Improved identification of host cell proteins in monoclonal antibodies by combining filter-aided sample preparation and native digestion

Abstract

Host cell proteins (HCPs) in biotherapeutics can present potential safety risks or compromise product stability at trace levels. Therefore, removal, testing, and characterization of HCPs are critical throughout biotherapeutic process development. While enzyme-linked immunosorbent assay (ELISA) is the gold standard for quantifying HCPs, it does not provide information on HCP identity. As a result, HCP analysis by liquid chromatography-mass spectrometry (LC-MS) has gained prominence for its ability to identifying HCPs.
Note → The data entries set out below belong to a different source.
(** A transport over the toy primitives. *)
Definition toy_transport (ns nr : Z) : NoiseTransport :=
  {| nt_send := {| cs_k := Some Toy.secret32; cs_n := ns |};
     nt_receive := {| cs_k := Some Toy.secret32; cs_n := nr |};
     nt_maxSend := 64; nt_maxReceive := 64; nt_closed := false |}.

(** C11 at a text, one with a lone surrogate, a binary and an empty message. *)
Lemma transport_delivers_witness :
  ∃ a' b' frames,
    mapM encrypt [Text [0x68; 0x20AC; 0xD83D; 0xDE00]; Text [0xD83D; 0x68]; Binary (ascii "raw"); Text []]
      (toy_transport 5 0) = (a', Ok frames) ∧
    mapM decrypt frames (toy_transport 0 5) =
      (b', Ok [Text [0x68; 0x20AC; 0xD83D; 0xDE00]; Text [0xFFFD; 0x68]; Binary (ascii "raw"); Text []]) ∧
    linked a' b'.
Proof.
  destruct (transport_delivers [Text [0x68; 0x20AC; 0xD83D; 0xDE00]; Text [0xD83D; 0x68]; Binary (ascii "raw"); Text []]
              (toy_transport 5 0) (toy_transport 0 5)) as (a' & b' & frames & He & Hd & Hl & _).
  - repeat split; reflexivity.
  - repeat (apply Forall_cons; split; [split; [repeat constructor; unfold code_unit; lia|vm_compute; split; discriminate]|]).
    apply Forall_nil. done.
  - vm_compute. discriminate.
  - exists a', b', frames. split; [exact He|]. split; [exact Hd|exact Hl].
Defined.

(** ** Counters *)

Section Counters.
Context `{!NodeCrypto}.

Lemma nonceBytes_inj a b :
  0 <= a < MAX_NONCE → 0 <= b < MAX_NONCE → nonceBytes a = nonceBytes b → a = b.
Proof.
  unfold nonceBytes, MAX_NONCE. intros Ha Hb Heq. apply app_inv_head in Heq.
  apply write_le_inj in Heq; lia.
Qed.

Lemma nonces_NoDup n len :
  0 <= n → n + Z.of_nat len <= MAX_NONCE → NoDup (nonceBytes <$> seqZ n (Z.of_nat len)).
Proof.
  intros H0 Hn. apply NoDup_fmap_2_strong; [|apply NoDup_seqZ].
  intros x y Hx%elem_of_seqZ Hy%elem_of_seqZ. apply nonceBytes_inj; lia.
Qed.

(** C12: a counter value never encrypts twice. If a keyed cipher state performs a sequence of
    encryptions, the i-th ciphertext is the AEAD of the i-th plaintext under counter n + i,
    the counter never passes 2^64 - 1, and the nonces used are pairwise different; a state
    whose counter is 2^64 - 1 refuses to encrypt and stays as it is. *)
Theorem counters_never_repeat k n calls c cts :
  0 <= n <= MAX_NONCE →
  mapM (uncurry encryptWithAd) calls {| cs_k := Some k; cs_n := n |} = (c, Ok cts) →
  cts = imap (fun i call => aeadEncrypt k (n + Z.of_nat i) (fst call) (snd call)) calls ∧
  c = {| cs_k := Some k; cs_n := n + Z.of_nat (length calls) |} ∧ cs_n c <= MAX_NONCE ∧
  NoDup (nonceBytes <$> seqZ n (Z.of_nat (length calls))) ∧
  (cs_n c = MAX_NONCE → ∀ ad p, encryptWithAd ad p c = (c, Throw (NoiseError "Nonce exhausted"))).
Proof.
  intros Hn Hrun.
  assert (cts = imap (fun i call => aeadEncrypt k (n + Z.of_nat i) (fst call) (snd call)) calls ∧
    c = {| cs_k := Some k; cs_n := n + Z.of_nat (length calls) |} ∧
    n + Z.of_nat (length calls) <= MAX_NONCE) as (Hcts & -> & Hle).
  { revert n c cts Hn Hrun. induction calls as [|[ad p] calls IH]; intros n c cts Hn Hrun.
    { injection Hrun as <- <-. cbn [length]. split_and!; [done|f_equal; lia|lia]. }
    apply bind_ok_inv in Hrun as (ct & c1 & H1 & Hrun).
    unfold uncurry, encryptWithAd in H1. cbn [cs_k cs_n] in H1.
    destruct (Z.leb_spec MAX_NONCE n); [done|]. injection H1 as <- <-.
    apply bind_ok_inv in Hrun as (cts' & c2 & H2 & Hret). injection Hret as <- <-.
    apply (IH (n + 1)) in H2 as (-> & -> & Hle); [|lia].
    cbn [length imap fst snd]. rewrite Nat2Z.inj_succ. split_and!; [|f_equal; lia|lia].
    f_equal; [by rewrite Z.add_0_r|]. apply imap_ext. intros i [ad' p'] _. cbn. f_equal. lia. }
  split_and!; try done.
  - apply nonces_NoDup; lia.
  - cbn. intros -> ad p. unfold encryptWithAd. cbn. done.
Qed.

End Counters.

Lemma counters_never_repeat_witness :
  NoDup (nonceBytes <$> seqZ (MAX_NONCE - 2) 2).
Proof.
  apply (counters_never_repeat Toy.secret32 (MAX_NONCE - 2) [(EMPTY, ascii "a"); (EMPTY, ascii "b")]
    _ _ ltac:(vm_compute; split; discriminate) eq_refl).
Defined.

(** ** Canonical frames *)

(** A tidy AEAD: what opens was sealed. The tag of chacha20-poly1305 is a function of the key,
    nonce, associated data and ciphertext, and the ciphertext determines the plaintext. *)
Class TidyAead `(NodeCrypto) : Prop := {
  seal_of_open k n ad body tag p :
    chacha_open k n ad body tag = Some p → chacha_seal k n ad p = (body, tag);
}.
(* ===== verification/NoiseSessionFacts.v ===== *)
(** * Correctness of Noise sessions

    Secrets and the cleartext prefix survive encoding; an honest client and server end up
    with linked sockets; whatever the peer does, a client that resolves holds the key it
    pinned, both promises settle once and by the timeout, the server answers only
    messages it should, the socket hands messages over in order, and a job's pipe is split the same
    way however it is cut into chunks. *)

From Stdlib Require Import ZArith Lia.
From stdpp Require Import pretty.
From S2P Require Import Prelude.
From S2P Require Import Bytes.
From S2P Require Import Json.
From S2P Require Import Noise.
From S2P Require Import NoiseFacts.
From S2P Require Import NoiseTransportFacts.
From S2P Require Import NoiseSession.
Open Scope Z_scope.

(** ** Secrets *)

(** Linear arithmetic with division and remainder by constants. *)
Ltac div_lia := Z.div_mod_to_equations; lia.

Lemma sextet_char v : 0 <= v < 64 → sextet_of_char (char_of_sextet v) = Some v.
Proof.
  intros Hv. unfold char_of_sextet.
  repeat case_match; unfold sextet_of_char;
    repeat match goal with |- (if ?b then _ else _) = _ =>
      let H := fresh in destruct b eqn:H; [try (f_equal; lia); lia|] end; f_equal; lia.
Qed.
(** C13: an honest session opens. A client that spends a secret the server knows, or that pins the
    server's key, and a server, with keys of 32 bytes whose Diffie-Hellman values agree and a
    payload of at most 960 bytes, on an open connection that delivers messages, both resolve after
    the three messages: the client holds the server's static key, the server the client's key, the
    mode, the lookup and the payload it sent, and what each socket sends the other's receives. *)
Theorem session_agreement :
  credentials_ok → key_refused copts server_key = false →
  (length (client_payload copts) <= 960)%nat →
  key_lengths (io_keyPair copts) (ao_keyPair sopts) ei er →
  dh_ok (io_keyPair copts) (ao_keyPair sopts) ei er None (ao_dh sopts) →
  ∃ first m2 m3 c1 s1 c2 s2 socket accepted,
    initiateNoise OPEN ei copts = Ok (c1, [RawSend first]) ∧
    acceptNoise OPEN er first true sopts = (s1, [RawSend m2]) ∧
    client_on_message OPEN fi m2 true c1 = (c2, [RawSend m3]) ∧
    server_on_message OPEN m3 true s1 = (s2, []) ∧
    cl_outcome c2 = Resolved socket ∧ sv_outcome s2 = Resolved accepted ∧
    so_remoteKey socket = server_key ∧ ah_clientKey accepted = client_key ∧
    ah_payload accepted = client_payload copts ∧ ah_mode accepted = session_mode ∧
    ah_lookup accepted = hex <$> (sv_lookup <$> session_values) ∧
    linked (so_transport socket) (so_transport (ah_socket accepted)) ∧
    linked (so_transport (ah_socket accepted)) (so_transport socket).
Proof.
  intros Hc Hk Hp Hlen Hdh. pose proof (session_psk_matches Hc) as Hpsk.
  destruct (message_1 session_protocol (handshakePrologue session_prefix) (io_keyPair copts)
    (ao_keyPair sopts) ei er session_psk None (ao_dh sopts) [] Hpsk Hlen ltac:(cbn; lia))
    as (s1 & m1 & Hw1 & Hr1 & Hn1).
  destruct (message_2 session_protocol (io_keyPair copts) (ao_keyPair sopts) ei er session_psk
    None (ao_dh sopts) s1 [] Hpsk Hlen Hdh ltac:(cbn; lia) Hn1) as (s2 & m2 & Hw2 & Hr2 & Hn2).
  destruct (message_3 session_protocol (io_keyPair copts) (ao_keyPair sopts) ei er fi session_psk
    None (ao_dh sopts) s2 (client_payload copts) Hlen Hdh Hp Hn2) as (s3 & m3 & Hw3 & Hr3).
  destruct (write_progress _ _ _ _ _ Hw1) as [Hl1 _].
  destruct (client_resolves s1 s2 s3 m2 m3 Hk Hr2 Hw3) as (c2 & Hc2 & Ho2).
  destruct (server_resolves s2 s3 m1 m3 _ Hr3) as (sv2 & Hs2 & Hso2).
  exists (session_prefix ++ m1), m2, m3. do 6 eexists. split_and!.
  - by apply client_starts.
  - by eapply server_answers.
  - exact Hc2.
  - exact Hs2.
  - exact Ho2.
  - exact Hso2.
  - done.
  - done.
  - done.
  - done.
  - done.
  - done.
  - done.
Qed.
However, compared to ELISA’s parts-per-billion sensitivity, LC-MS is limited by its dynamic range, often unable to cover magnitude difference between HCP and biotherapeutic concentrations. Thus, an effective HCP enrichment method is highly desirable. In this study, we propose a new strategy for HCP identification that combines filter-aided sample preparation (FASP) with native digestion, followed by shotgun proteomics analysis. This approach improves mAb removal compared to standard native digestion, enabling greater HCP enrichment and identification. Our method detects all spiked proteins at 1 ppm and most at 0.5 ppm, ranging from 12 to 470 kDa, demonstrating broad molecular weight coverage of HCPs. A proof-of-concept analysis using the NISTmAb standard demonstrates that our filter-aided native digestion identifies 155 more HCPs than the standard native digestion. When applying this strategy to an in-house antibody with low amounts of HCPs, we can quantify HCPs at levels as low as 0.03 ppm, demonstrating the high sensitivity in HCP characterization.